Well, obviously I’d have to make it myself. Only, my memory isn’t really all that good. After I googled Bertucci’s, white prosciutto pizza (all I could remember then), and saw the pie described in a Zagat Review, my memory improved drastically.
So a quick scan of the kitchen/pantry reveals: no prosciutto. It’s a crime, but I decided to dice up some ham instead. I’m sure I’ll have some company in the “food crimes” lock up.
For the pizza dough, I used the recipe from Artisan Bread in Five Minutes. Well, technically I already had a tub of dough in the fridge. I make it in 8lb batches. This is the same dough that I use for rustic breads and rolls. ALL THE TIME. It’s awesome.
I made a quick white sauce with lemon-pepper-cream. That’s a lie. I made it in my Nolio pizza fantasy, where there are no kids with bedtimes to worry about. In real life- we make do. So instead, I brushed the dough with some nice olive oil, garlic and pepper.

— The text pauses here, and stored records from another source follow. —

Definition RecordTaskAttemptClaim (now : Z) (fresh_id : string) (attempt : TaskAttempt) :
    M TaskAttempt :=
  let attempt := trim_attempt attempt in
  _ ← guard (negb ((TaskID attempt =s "") || (Attempt attempt =? 0)%Z)) ErrInvalid;
  let status := status_or TaskAttemptStatusClaimed (Status attempt) in
  _ ← guard (validTaskAttemptStatus status) ErrInvalid;
  try (ent_only (attempt_key (TaskID attempt) (Attempt attempt))) (λ res,
    match res with
    | inr existing =>
        row ← ent_update_one (ID existing) true (claim_update now status attempt existing);
        mret (taskAttemptFromEnt row)
    | inl e =>
        if negb (IsNotFound e) then throw e else
        let claimedUnix := if (ClaimedUnix attempt =? 0)%Z then now else ClaimedUnix attempt in
        try (ent_create (zero
          |> set_ID fresh_id
          |> set_TaskID (TaskID attempt)
          |> set_Attempt (Attempt attempt)
          |> set_RunID (RunID attempt)
          |> set_AgentID (AgentID attempt)
          |> set_ClaimLeaseID (ClaimLeaseID attempt)
          |> set_Status status
          |> set_ClaimedUnix claimedUnix
          |> set_UpdatedUnix now
          |> when (ID attempt <>s "") (set_ID (ID attempt)))) (λ res,
          match res with
          | inr row => mret (taskAttemptFromEnt row)
          | inl e =>
              if IsConstraintError e then
                row ← ent_only (attempt_key (TaskID attempt) (Attempt attempt));
                mret (taskAttemptFromEnt row)
              else throw e
          end)
    end).

Definition lookupTaskAttempt (taskID : string) (attempt : Z) (runID : string) : M TaskAttempt :=
  let by_attempt := or_not_found (ent_only (attempt_key taskID attempt)) in
  if runID <>s "" then
    try (ent_only (λ r, RunID r =s runID)) (λ res,
      match res with
      | inr row => mret row
      | inl e => if negb (IsNotFound e) then throw e else by_attempt
      end)
  else by_attempt.

Definition run_update (now : Z) (status outputJSON : string) (u existing : TaskAttempt)
    (r : TaskAttempt) : TaskAttempt :=
  r |> set_Status status
    |> set_UpdatedUnix now
    |> when (RunID u <>s "") (set_RunID (RunID u))
    |> when (AgentID u <>s "") (set_AgentID (AgentID u))
    |> when (ClaimLeaseID u <>s "") (set_ClaimLeaseID (ClaimLeaseID u))
    |> when (outputJSON <>s "") (set_OutputJSON outputJSON)
    |> when (OutputDigest u <>s "") (set_OutputDigest (OutputDigest u))
    |> when (OutputSignature u <>s "") (set_OutputSignature (OutputSignature u))
    |> when (SignaturePublicKey u <>s "") (set_SignaturePublicKey (SignaturePublicKey u))
    |> when (ErrorMessage u <>s "") (set_ErrorMessage (ErrorMessage u))
    |> when (ClaimedUnix existing =? 0)%Z (set_ClaimedUnix now)
    |> when ((StartedUnix existing =? 0)%Z && (status <>s TaskAttemptStatusClaimed))
         (set_StartedUnix now)
    |> when (terminalTaskAttemptStatus status && (CompletedUnix existing =? 0)%Z)
         (set_CompletedUnix now).

(** The row [UpdateTaskAttemptFromRun] creates when it finds none. *)
Definition attempt_from_run (now : Z) (fresh_id status outputJSON : string) (u : TaskAttempt) :
    TaskAttempt :=
  let claimedUnix := if (ClaimedUnix u =? 0)%Z then now else ClaimedUnix u in
  let startedUnix :=
    if (StartedUnix u =? 0)%Z && (status <>s TaskAttemptStatusClaimed) then now else StartedUnix u in
  let completedUnix :=
    if (CompletedUnix u =? 0)%Z && terminalTaskAttemptStatus status then now else CompletedUnix u in
  mk fresh_id (TaskID u) (Attempt u) (RunID u) (AgentID u) (ClaimLeaseID u) status outputJSON
     (OutputDigest u) (OutputSignature u) (SignaturePublicKey u) (ErrorMessage u)
     claimedUnix startedUnix completedUnix now.

Definition UpdateTaskAttemptFromRun (now : Z) (fresh_id : string) (updateAttempt : TaskAttempt) :
    M TaskAttempt :=
  let u := trim_attempt updateAttempt in
  _ ← guard (negb ((TaskID u =s "") || (Attempt u =? 0)%Z)) ErrInvalid;
  let status := status_or TaskAttemptStatusRunning (Status u) in
  _ ← guard (validTaskAttemptStatus status) ErrInvalid;
  match normalizeOptionalJSON (OutputJSON u) with
  | inl e => throw e
  | inr outputJSON =>
      try (lookupTaskAttempt (TaskID u) (Attempt u) (RunID u)) (λ res,
        match res with
        | inl e =>
            if negb (bool_decide (e = ErrNotFound)) then throw e else
            row ← ent_create (attempt_from_run now fresh_id status outputJSON u);
            mret (taskAttemptFromEnt row)
        | inr existing =>
            row ← ent_update_one (ID existing) true (run_update now status outputJSON u existing);
            mret (taskAttemptFromEnt row)
        end)
  end.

Then, the onions. I already had a pint of Crock Pot Caramelized Onions . These amazing babies cook overnight, with no effort. They are fabulous!
I sprinkled them over the top, then followed with some diced ham steak. I’m not kidding myself- I really want prosciutto. Sigh.

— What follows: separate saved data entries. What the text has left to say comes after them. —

(** The first statement reads the number after the last one. *)
Lemma wp_next_sequence server s (Q : error + Z → Store → Prop) :
  gap_free s → Q (inr (i64 (count server s + 1))) s → wp (next_sequence server) Q s.
Proof.
  intros Hg HQ. unfold next_sequence. wp_step. wp_step; cbn beta iota.
  - change (IsNotFound EntNotFound) with true. cbn beta iota. wp_step.
    unfold count, sequences in HQ. rewrite H in HQ. exact HQ.
  - wp_step. assert (Sequence r = count server s) as ->; [|done].
    assert (∀ x, x ∈ r :: l → (Sequence x ≤ Sequence r)%Z) as Hmax.
    { apply StronglySorted_inv in H0 as [_ Hall]. intros x [->|Hx]%elem_of_cons; [done|].
      rewrite Forall_forall in Hall. specialize (Hall x Hx). cbn in Hall.
      destruct (Z.ltb_spec (Sequence x) (Sequence r)); [lia|].
      destruct (Z.ltb_spec (Sequence r) (Sequence x)); [done|lia]. }
    assert (r ∈ bfilter (λ r, ServerID r =s server) (rows CollaborationEvent s)) as Hr
      by (rewrite <-H; by left).
    assert (Sequence r ∈ sequences server s) as Hin by by apply list_elem_of_fmap_2.
    rewrite gap_free_in in Hin by done.
    assert (count server s ∈ sequences server s) as Hlast by (apply gap_free_in; [done|lia]).
    unfold sequences in Hlast. apply list_elem_of_fmap in Hlast as (y & Hy & Hyin).
    rewrite <-H in Hyin. apply Hmax in Hyin. lia.
Qed.
(** The outcome of an approval. *)
Definition approval_post (now : Z) (id by_user : string) (sub : Sb.IMChatSubscription) (s : Store)
    (r : error + (Rq.IMChatAuthRequest * Sb.IMChatSubscription)) (s' : Store) : Prop :=
  match r with
  | inl _ => s' = s
  | inr (request, row) =>
      rows Rq.IMChatAuthRequest s' =
        update_rows (λ r, Rq.ID r =s TrimSpace id) (approve_fields now by_user)
          (rows Rq.IMChatAuthRequest s) ∧
      (∃ old, bfilter (λ r, Rq.ID r =s TrimSpace id) (rows Rq.IMChatAuthRequest s) = [old] ∧
         Rq.Status old = IMChatAuthRequestStatusPending ∧
         request = imChatAuthRequestFromEnt (approve_fields now by_user old)) ∧
      chat_written (normalizeIMChatSubscription sub) row s s' ∧
      unique_rows (rows Rq.IMChatAuthRequest s') = true ∧
      unique_rows (rows Sb.IMChatSubscription s') = true ∧
      open_txs s' = open_txs s
  end.

Lemma wp_approve now fid id by_user sub s :
  unique_rows (rows Rq.IMChatAuthRequest s) = true →
  unique_rows (rows Sb.IMChatSubscription s) = true →
  wp (ApproveIMChatAuthRequest now fid id by_user sub) (approval_post now id by_user sub s) s.
Proof.
  intros Hr Hs. unfold ApproveIMChatAuthRequest, approval_post.
  do 2 (wp_step; wp_step; [|done]; cbn beta iota).
  wp_step. do 2 wp_step. apply wp_only_key; [done|exact (id_key_test (R := Rq.IMChatAuthRequest) (TrimSpace id))|done|].
  intros old Hold. wp_step. wp_step; [|done]. reflect_bools. cbn beta iota.
  do 2 wp_step. wp_step; cbn; [done..|].
  injection (eq_trans (eq_sym Hold) H4) as <-.
  wp_step. apply wp_write_subscription; [done|done|]. intros row t' s' Hu Hc. wp_step.
  split; [exact H5|]. split; [by exists old|]. split; [by destruct row|]. split; [done|]. split; [|done].
  subst s'. by unfold rows.
Qed.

Finally, the cheese. Last night, a chance comment in an email (Yeah- from you, Jan) got me thinking about cheese. The plan was that we would get together and try our hands at mozzarella (and we will). Then I realized that I had an extra gallon of milk. Since I had the extra milk already, I gave it a go.
After another internet search (via- google, of course!) I came across a good video for Making Mozzarella from Raw Milk. Usually, in order to give it that stretchy texture, you boil and stretch the cheese curds. I didn’t want to kill the beneficial bacteria and enzymes any more than I had to, so I skipped the “boil and stretch” part. This photo only shows what was left after making pizza. And after a gazillion tiny bites by the quality inspector. It’s one of the best mild-creamy cheeses I’ve ever had (inspected).

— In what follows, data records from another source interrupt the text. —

Definition normalizeChannelTarget (target : string) : string :=
  let target := TrimSpace target in
  if target =s "" then "" else "#" +:+ TrimPrefix target "#".

Definition normalizeChannelVisibility (visibility : string) : string :=
  let v := ToLower (TrimSpace visibility) in
  if (v =s "") || (v =s "public") then "public" else if v =s "private" then "private" else v.

Definition validChannelVisibility (visibility : string) : bool :=
  (visibility =s "public") || (visibility =s "private").

Definition normalizeChannelMemberKind (kind : string) : string :=
  let k := ToLower (TrimSpace kind) in
  if (k =s "") || (k =s "human") || (k =s "user") then "human"
  else if k =s "agent" then "agent" else k.

Definition validChannelMemberKind (kind : string) : bool := (kind =s "human") || (kind =s "agent").

Definition normalizeChannelMemberRole (role : string) : string :=
  let r := ToLower (TrimSpace role) in
  if (r =s "") || (r =s "member") then "member" else r.

Definition validChannelMemberRole (role : string) : bool :=
  (role =s "admin") || (role =s "member") || (role =s "viewer").

Definition normalizeChannelSummary (c : Sum.ChannelSummary) : error + Sum.ChannelSummary :=
  let c := c |> Sum.set_Target (normalizeChannelTarget (Sum.Target c))
             |> Sum.set_DisplayName (TrimSpace (Sum.DisplayName c))
             |> Sum.set_ChannelType (ToLower (TrimSpace (Sum.ChannelType c)))
             |> Sum.set_Visibility (normalizeChannelVisibility (Sum.Visibility c)) in
  let c := c |> when (Sum.ChannelType c =s "") (Sum.set_ChannelType "channel") in
  let c := c |> when (Sum.DisplayName c =s "")
                  (Sum.set_DisplayName (TrimPrefix (Sum.Target c) "#")) in
  if (Sum.Target c =s "") || negb (HasPrefix (Sum.Target c) "#") || (Sum.DisplayName c =s "")
  then inl ErrInvalidState
  else if (Sum.ChannelType c <>s "channel") || negb (validChannelVisibility (Sum.Visibility c))
  then inl ErrInvalidState
  else inr c.

Definition normalizeChannelMember (m : Mem.ChannelMember) : error + Mem.ChannelMember :=
  let m := m |> Mem.set_Target (normalizeChannelTarget (Mem.Target m))
             |> Mem.set_MemberID (TrimSpace (Mem.MemberID m))
             |> Mem.set_Username (TrimSpace (Mem.Username m))
             |> Mem.set_DisplayName (TrimSpace (Mem.DisplayName m))
             |> Mem.set_Kind (normalizeChannelMemberKind (Mem.Kind m))
             |> Mem.set_Role (normalizeChannelMemberRole (Mem.Role m)) in
  let m := m |> when (Mem.DisplayName m =s "")
                  (Mem.set_DisplayName (firstNonEmpty [Mem.Username m; Mem.MemberID m])) in
  if (Mem.Target m =s "") || (Mem.MemberID m =s "") || (Mem.DisplayName m =s "")
  then inl ErrInvalidState
  else if negb (validChannelMemberKind (Mem.Kind m)) || negb (validChannelMemberRole (Mem.Role m))
  then inl ErrInvalidState
  else inr m.

End normalizers.

(** The fields the row does not have stay at their zero values. *)
Definition channelFromEnt (row : Ch.ChannelRow) : Sum.ChannelSummary :=
  Sum.mk (Ch.Target row) (Ch.DisplayName row) (Ch.ChannelType row) (Ch.Visibility row) false 0 ""
    (Ch.CreatedByUserID row) (Ch.CreatedUnix row) (Ch.UpdatedUnix row).

Definition channelMemberFromEnt (row : Mr.ChannelMemberRow) : Mem.ChannelMember :=
  Mem.mk (Mr.Target row) (Mr.MemberID row) (Mr.Username row) (Mr.DisplayName row) (Mr.Kind row)
    (Mr.Role row) (Mr.JoinedTimeUnix row) (Mr.UpdatedUnix row).

(** The columns of the members' unique index. *)
Definition is_member (target kind memberID : string) (r : Mr.ChannelMemberRow) : bool :=
  (Mr.Target r =s target) && (Mr.Kind r =s kind) && (Mr.MemberID r =s memberID).

(** The targets of the rows, the first of each: the loop over [seen]. *)
Fixpoint distinct_targets (seen : list string) (l : list Mr.ChannelMemberRow) : list string :=
  match l with
  | [] => []
  | row :: l =>
      if bool_decide (Mr.Target row ∈ seen) then distinct_targets seen l
      else Mr.Target row :: distinct_targets (Mr.Target row :: seen) l
  end.

Section channels.
Context {Eng : SqlEngine} {Uni : Unicode}.

(** ** Channels *)

Definition CreateChannel (now : Z) (fresh_id : string) (channelModel : Sum.ChannelSummary) :
    M Sum.ChannelSummary :=
  match normalizeChannelSummary channelModel with
  | inl e => throw e
  | inr normalized =>
      row ← or_conflict (ent_create
        (Ch.mk fresh_id (Sum.Target normalized) (Sum.DisplayName normalized)
           (Sum.ChannelType normalized) (Sum.Visibility normalized)
           (TrimSpace (Sum.CreatedByUserID normalized)) now now));
      mret (channelFromEnt row)
  end.

Definition channelMemberTargets (userID : string) : M (list string) :=
  let userID := TrimSpace userID in
  if userID =s "" then mret []
  else
    nodes ← ent_query (λ r, (Mr.Kind r =s "human") && (Mr.MemberID r =s userID)) [] 0 None;
    mret (distinct_targets [] nodes).

Definition ListChannels (opts : ChannelListOptions.ChannelListOptions) :
    M (list Sum.ChannelSummary) :=
  let limit := bounded_limit (ChannelListOptions.Limit opts) 200 100 in
  let all (p : Ch.ChannelRow → bool) : M (list Sum.ChannelSummary) :=
    nodes ← ent_query p [AscS Ch.Target] 0 (Some (Z.to_nat limit));
    mret (channelFromEnt <$> nodes) in
  if ChannelListOptions.JoinedOnly opts then
    targets ← channelMemberTargets (ChannelListOptions.UserID opts);
    match targets with
    | [] => mret []
    | _ => all (λ r, bool_decide (Ch.Target r ∈ targets))
    end
  else all (λ _, true).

Into the oven at 425f until the crust was done, and the cheese was starting to brown a bit. The consensus: I really enjoyed it. I’m not gonna lie here- next time I’ll make that lemon-pepper-cream sauce. AND make sure I have prosciutto. But this was a really good pie. Even hubby, who is laid up on the couch with Man-Flu (and is barely eating), had 2 slices.
So how weird is it that the first time I had Nolio Pizza, I didn’t even own a PC? And now, thanks to the internet, I can make it at home!